Three years ago, inspired by her love of pre-loved items and her late nana, a “London lass”, Sophie set up her own online business, Stone & Sage, selling pre-loved and vintage homewares. She started the shop with just £50 but since then has grown it. She has launched her own magazine, called Preloved, given thousands to charity by buying secondhand and amassed almost 30,000 followers on Instagram – but she still does everything from home.

“People always say to me ‘you’ve founded such a great business’, but the reality is I’m still pushing my business at this very table. Still wrapping orders here, still coming up with my mind maps here, still communicating with people here. I go down to my rackety old studio and do all my photography. It’s all in one place and it’s the size of a square – but you don’t need a big premises, you don’t need money.”
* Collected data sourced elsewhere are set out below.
(* ===== verification/ThresholdResolver.v ===== *)
(** * Per-entity debounce thresholds

    [EntityThresholdResolver] (entity_threshold_resolver.cpp): overrides keyed by
    a path prefix, the longest matching prefix wins; the node's repair of the
    overrides at start-up and [resolve_config] (fault_manager_node.cpp).
    Reading the YAML file is not modelled: the overrides are an argument. *)

From S2P Require Import Prelude FaultTypes Debounce.

Record EntityDebounceOverride := mkOverride {
  ov_prefix : string;
  ov_confirmation_threshold : option Z;
  ov_healing_enabled : option bool;
  ov_healing_threshold : option Z;
}.

(** The comparator: longer prefixes first. *)
Definition longer_first (a b : EntityDebounceOverride) : bool :=
  (String.length (ov_prefix b) <? String.length (ov_prefix a))%nat.

(** [std::sort] is free to order prefixes of equal length either way; this is
    one of its results. *)
Definition new_resolver (entries : list EntityDebounceOverride) : list EntityDebounceOverride :=
  stable_sort longer_first entries.

(** [source_id] starts with [prefix], and ends there or goes on with a slash. *)
Definition prefix_matches (prefix source_id : string) : bool :=
  let n := String.length prefix in
  (n <=? String.length source_id)%nat && (String.substring 0 n source_id =?ₛ prefix) &&
  ((String.length source_id =? n)%nat || bool_decide (String.get n source_id = Some "/"%char)).

Definition merge_override (e : EntityDebounceOverride) (g : DebounceConfig) : DebounceConfig :=
  {| confirmation_threshold := default (confirmation_threshold g) (ov_confirmation_threshold e);
     healing_enabled := default (healing_enabled g) (ov_healing_enabled e);
     healing_threshold := default (healing_threshold g) (ov_healing_threshold e);
     critical_immediate_confirm := critical_immediate_confirm g;
     auto_confirm_after_sec := auto_confirm_after_sec g |}.

Fixpoint resolve (entries_ : list EntityDebounceOverride) (source_id : string)
    (global_default : DebounceConfig) : DebounceConfig :=
  match entries_ with
  | [] => global_default
  | entry :: entries' =>
      if prefix_matches (ov_prefix entry) source_id then merge_override entry global_default
      else resolve entries' source_id global_default
  end.

(** The node's check of one override against its global configuration. *)
Definition repair_override (g : DebounceConfig) (entry : EntityDebounceOverride)
    : EntityDebounceOverride :=
  let merged :=
    {| confirmation_threshold := default (confirmation_threshold g) (ov_confirmation_threshold entry);
       healing_enabled := healing_enabled g;
       healing_threshold := default (healing_threshold g) (ov_healing_threshold entry);
       critical_immediate_confirm := critical_immediate_confirm g;
       auto_confirm_after_sec := auto_confirm_after_sec g |} in
  let '(valid, merged) := sanitize_debounce_config merged in
  if valid then entry
  else mkOverride (ov_prefix entry)
    (ov_confirmation_threshold entry ≫= λ _, Some (confirmation_threshold merged))
    (ov_healing_enabled entry)
    (ov_healing_threshold entry ≫= λ _, Some (healing_threshold merged)).

(** No resolver is created for an empty list. *)
Definition load_overrides (g : DebounceConfig) (entries : list EntityDebounceOverride)
    : option (list EntityDebounceOverride) :=
  match repair_override g <$> entries with
  | [] => None
  | es => Some (new_resolver es)
  end.

Definition resolve_config (resolver : option (list EntityDebounceOverride)) (g : DebounceConfig)
    (source_id : string) : DebounceConfig :=
  (sanitize_debounce_config
    (match resolver with Some es => resolve es source_id g | None => g end)).2.

(** ** Longest prefix *)

(** [prefix] names [source_id] itself or one of its ancestors. *)
Definition names_ancestor (prefix source_id : string) : Prop :=
  source_id = prefix ∨ ∃ rest, source_id = prefix +:+ "/" +:+ rest.

Lemma prefix_matches_spec prefix source :
  prefix_matches prefix source = true ↔ names_ancestor prefix source.
Proof.
  unfold prefix_matches. split.
  - intros [[_ H1%str_eqb_eq]%andb_true_iff H2]%andb_true_iff.
    apply substring_0_eq in H1 as [u ->]. rewrite get_append, length_append in H2.
    apply orb_true_iff in H2 as [H2%Nat.eqb_eq|H2%bool_decide_eq_true].
    + left. destruct u; [by rewrite append_nil_r|simpl in H2; lia].
    + right. destruct u as [|c u]; simpl in H2; [done|]. injection H2 as ->. by exists u.
  - intros [->|[rest ->]].
    + rewrite substring_0_all, str_eqb_refl, Nat.leb_refl, Nat.eqb_refl. done.
    + rewrite length_append, substring_0_app, str_eqb_refl, get_append, bool_decide_true, orb_true_r
        by done. rewrite !andb_true_r. apply Nat.leb_le. lia.
Qed.

(** The orders [std::sort] may leave the entries in. *)
Definition sorted_resolver (entries es : list EntityDebounceOverride) : Prop :=
  es ≡ₚ entries ∧
  StronglySorted (λ a b, (String.length (ov_prefix b) ≤ String.length (ov_prefix a))%nat) es.

Lemma new_resolver_sorted entries : sorted_resolver entries (new_resolver entries).
Proof.
  split; [apply stable_sort_perm|].
  eapply StronglySorted_weaken; [|apply (stable_sort_sorted longer_first (λ _, True))].
  - intros a b H%Nat.ltb_ge. done.
  - intros x y _ _ H%Nat.ltb_lt. apply Nat.ltb_ge. lia.
  - intros x y z _ _ _ H1%Nat.ltb_ge H2%Nat.ltb_ge. apply Nat.ltb_ge. lia.
  - by apply Forall_true.
Qed.

(** [c] is [g] with the overrides of the longest prefix that names [source] or
    one of its ancestors, or [g] when no prefix does. *)
Definition longest_override (entries : list EntityDebounceOverride) (source : string)
    (g c : DebounceConfig) : Prop :=
  (∃ e, e ∈ entries ∧ names_ancestor (ov_prefix e) source ∧
     (∀ e', e' ∈ entries → names_ancestor (ov_prefix e') source →
        (String.length (ov_prefix e') ≤ String.length (ov_prefix e))%nat) ∧
     c = merge_override e g) ∨
  ((∀ e, e ∈ entries → ¬ names_ancestor (ov_prefix e) source) ∧ c = g).

#[global] Instance longest_override_perm : Proper ((≡ₚ) ==> eq ==> eq ==> eq ==> iff) longest_override.
Proof.
  intros es es' Hp source ? <- g ? <- c ? <-. unfold longest_override.
  assert (Hel : ∀ e, e ∈ es ↔ e ∈ es') by (intros e; by rewrite Hp). by setoid_rewrite Hel.
Qed.

Lemma resolve_cases entries es source g :
  sorted_resolver entries es → longest_override entries source g (resolve es source g).
Proof.
  intros [<- Hs]. induction Hs as [|e es Hs IH Hall]; [right; set_solver|]. simpl.
  destruct (prefix_matches (ov_prefix e) source) eqn:E.
  - left. exists e. rewrite prefix_matches_spec in E. split_and!; [left|done| |done].
    intros e' [->|He']%elem_of_cons _; [done|]. rewrite Forall_forall in Hall. by apply Hall.
  - assert (¬ names_ancestor (ov_prefix e) source) by (rewrite <- prefix_matches_spec, E; done).
    destruct IH as [(e1 & He1 & ? & ? & ?)|[Hn ?]]; [left; exists e1|right]; set_solver.
Qed.

(** The longest prefix of a source is unique. *)
Lemma names_ancestor_inj p q source :
  names_ancestor p source → names_ancestor q source → String.length p = String.length q → p = q.
Proof.
  intros Hp Hq Hlen.
  assert (∀ p, names_ancestor p source → String.substring 0 (String.length p) source = p) as Hsub.
  { clear. intros p [->|[rest ->]]; [apply substring_0_all|apply substring_0_app]. }
  rewrite <- (Hsub p Hp), <- (Hsub q Hq). by rewrite Hlen.
Qed.

(** However the sort orders prefixes of equal length, a source gets the global
    configuration with the overrides of the longest prefix that names it or one
    of its ancestors, or the global configuration when there is none; with
    distinct prefixes the answer does not depend on that order. *)
Theorem resolve_longest_prefix entries es source g :
  sorted_resolver entries es →
  longest_override entries source g (resolve es source g) ∧
  (NoDup (ov_prefix <$> entries) → resolve es source g = resolve (new_resolver entries) source g).
Proof.
  intros Hes. pose proof (resolve_cases _ _ source g Hes) as Hc. split; [done|]. intros Hnd.
  pose proof (resolve_cases _ _ source g (new_resolver_sorted entries)) as Hc'.
  destruct Hc as [(e & He & Hn & Hmax & ->)|[Hno ->]], Hc' as [(e' & He' & Hn' & Hmax' & ->)|[Hno' ->]];
    [|by edestruct Hno'|by edestruct Hno|done].
  f_equal. assert (ov_prefix e = ov_prefix e') as Heq.
  { apply (names_ancestor_inj _ _ source); [done..|]. apply Nat.le_antisymm; auto. }
  apply list_elem_of_lookup in He as [i Hi], He' as [j Hj].
  assert (i = j) as ->; [|congruence].
  eapply (NoDup_lookup (ov_prefix <$> entries)); [done|by rewrite list_lookup_fmap, Hi|].
  by rewrite list_lookup_fmap, Hj; simpl; rewrite Heq.
Qed.

(** ** Configurations handed to the storage *)

Lemma sanitize_id c : sane c → sanitize_debounce_config c = (true, c).
Proof.
  destruct c as [ct he ht ci ac]. unfold sane, sanitize_debounce_config. simpl. intros [H1 H2].
  rewrite (proj2 (Z.leb_gt 0 ct)), (proj2 (Z.ltb_ge ht 0)) by lia. done.
Qed.

Lemma repair_override_sane g e : sane g → sane (merge_override (repair_override g e) g).
Proof.
  intros [Hc Hh]. destruct e as [p ct he ht]. unfold repair_override, sane. simpl.
  destruct ct as [ct|], ht as [ht|]; simpl; repeat case_match; bool_simpl; simplify_eq/=; lia.
Qed.

Lemma resolve_merges es source g :
  resolve es source g = g ∨ ∃ e, e ∈ es ∧ resolve es source g = merge_override e g.
Proof.
  induction es as [|e es IH]; simpl; [by left|].
  destruct (prefix_matches _ _); [right; exists e; by split; [left|]|].
  destruct IH as [->|(e' & ? & ->)]; [by left|right]. exists e'. by split; [right|].
Qed.

(** C39: With a valid global configuration the start-up repair already leaves every
    source a valid configuration: the later check changes nothing, and the
    storage gets exactly the global configuration with the overrides of the
    repaired entry. *)
Theorem repaired_overrides_resolve_sane g entries source :
  sane g →
  sane (resolve_config (load_overrides g entries) g source) ∧
  resolve_config (load_overrides g entries) g source =
    resolve (new_resolver (repair_override g <$> entries)) source g.
Proof.
  intros Hg. split; [apply sanitize_sane|]. unfold resolve_config.
  assert (Hload : (match load_overrides g entries with
    | Some es => resolve es source g | None => g end) =
    resolve (new_resolver (repair_override g <$> entries)) source g).
  { unfold load_overrides. by destruct (repair_override g <$> entries). }
  rewrite Hload, sanitize_id; [done|].
  destruct (resolve_merges (new_resolver (repair_override g <$> entries)) source g)
    as [->|(e & He & ->)]; [done|].
  unfold new_resolver in He. rewrite elem_of_stable_sort in He.
  apply list_elem_of_fmap in He as (e' & -> & _). by apply repair_override_sane.
Qed.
Now Sophie supports others, too, offering styling and photography packages for other independent businesses, and she’s also working on an ecourse.

“There are so many people – there are so many women, particularly – that are working full-time jobs and running businesses because they want the niceties of life.

“They want to be able to provide family holidays, they want to be able to support or decorate a new room in the house, they want to gain some independence and freedom and sometimes when you’re in a corporate job, you’re not given the reward that you so deserve,” she says.

Building her brand, even launching the magazine, has been a way for Sophie to improve her wellbeing while giving back to others. Last year, she stepped down from her management role. “Covid had absolutely done me in,” she says. “I was done. I just couldn’t manage anymore, I didn’t have the headspace. I needed to look after my wellbeing, I needed to be a happy mum and I wasn’t.”

She used the extra day she gained to launch Preloved, an editorial-led magazine which explores sustainability. “Pre-loved doesn’t just have to be in your home – it’s about your mentality, it’s about your methodologies and the way you approach life,” she says.

Stone & Sage – and the online community she has built alongside it - has allowed her to connect to people and to forge meaning, which is exactly what she had always wanted to do. “I didn’t want to just be a business. I wanted to be a business that meant something.”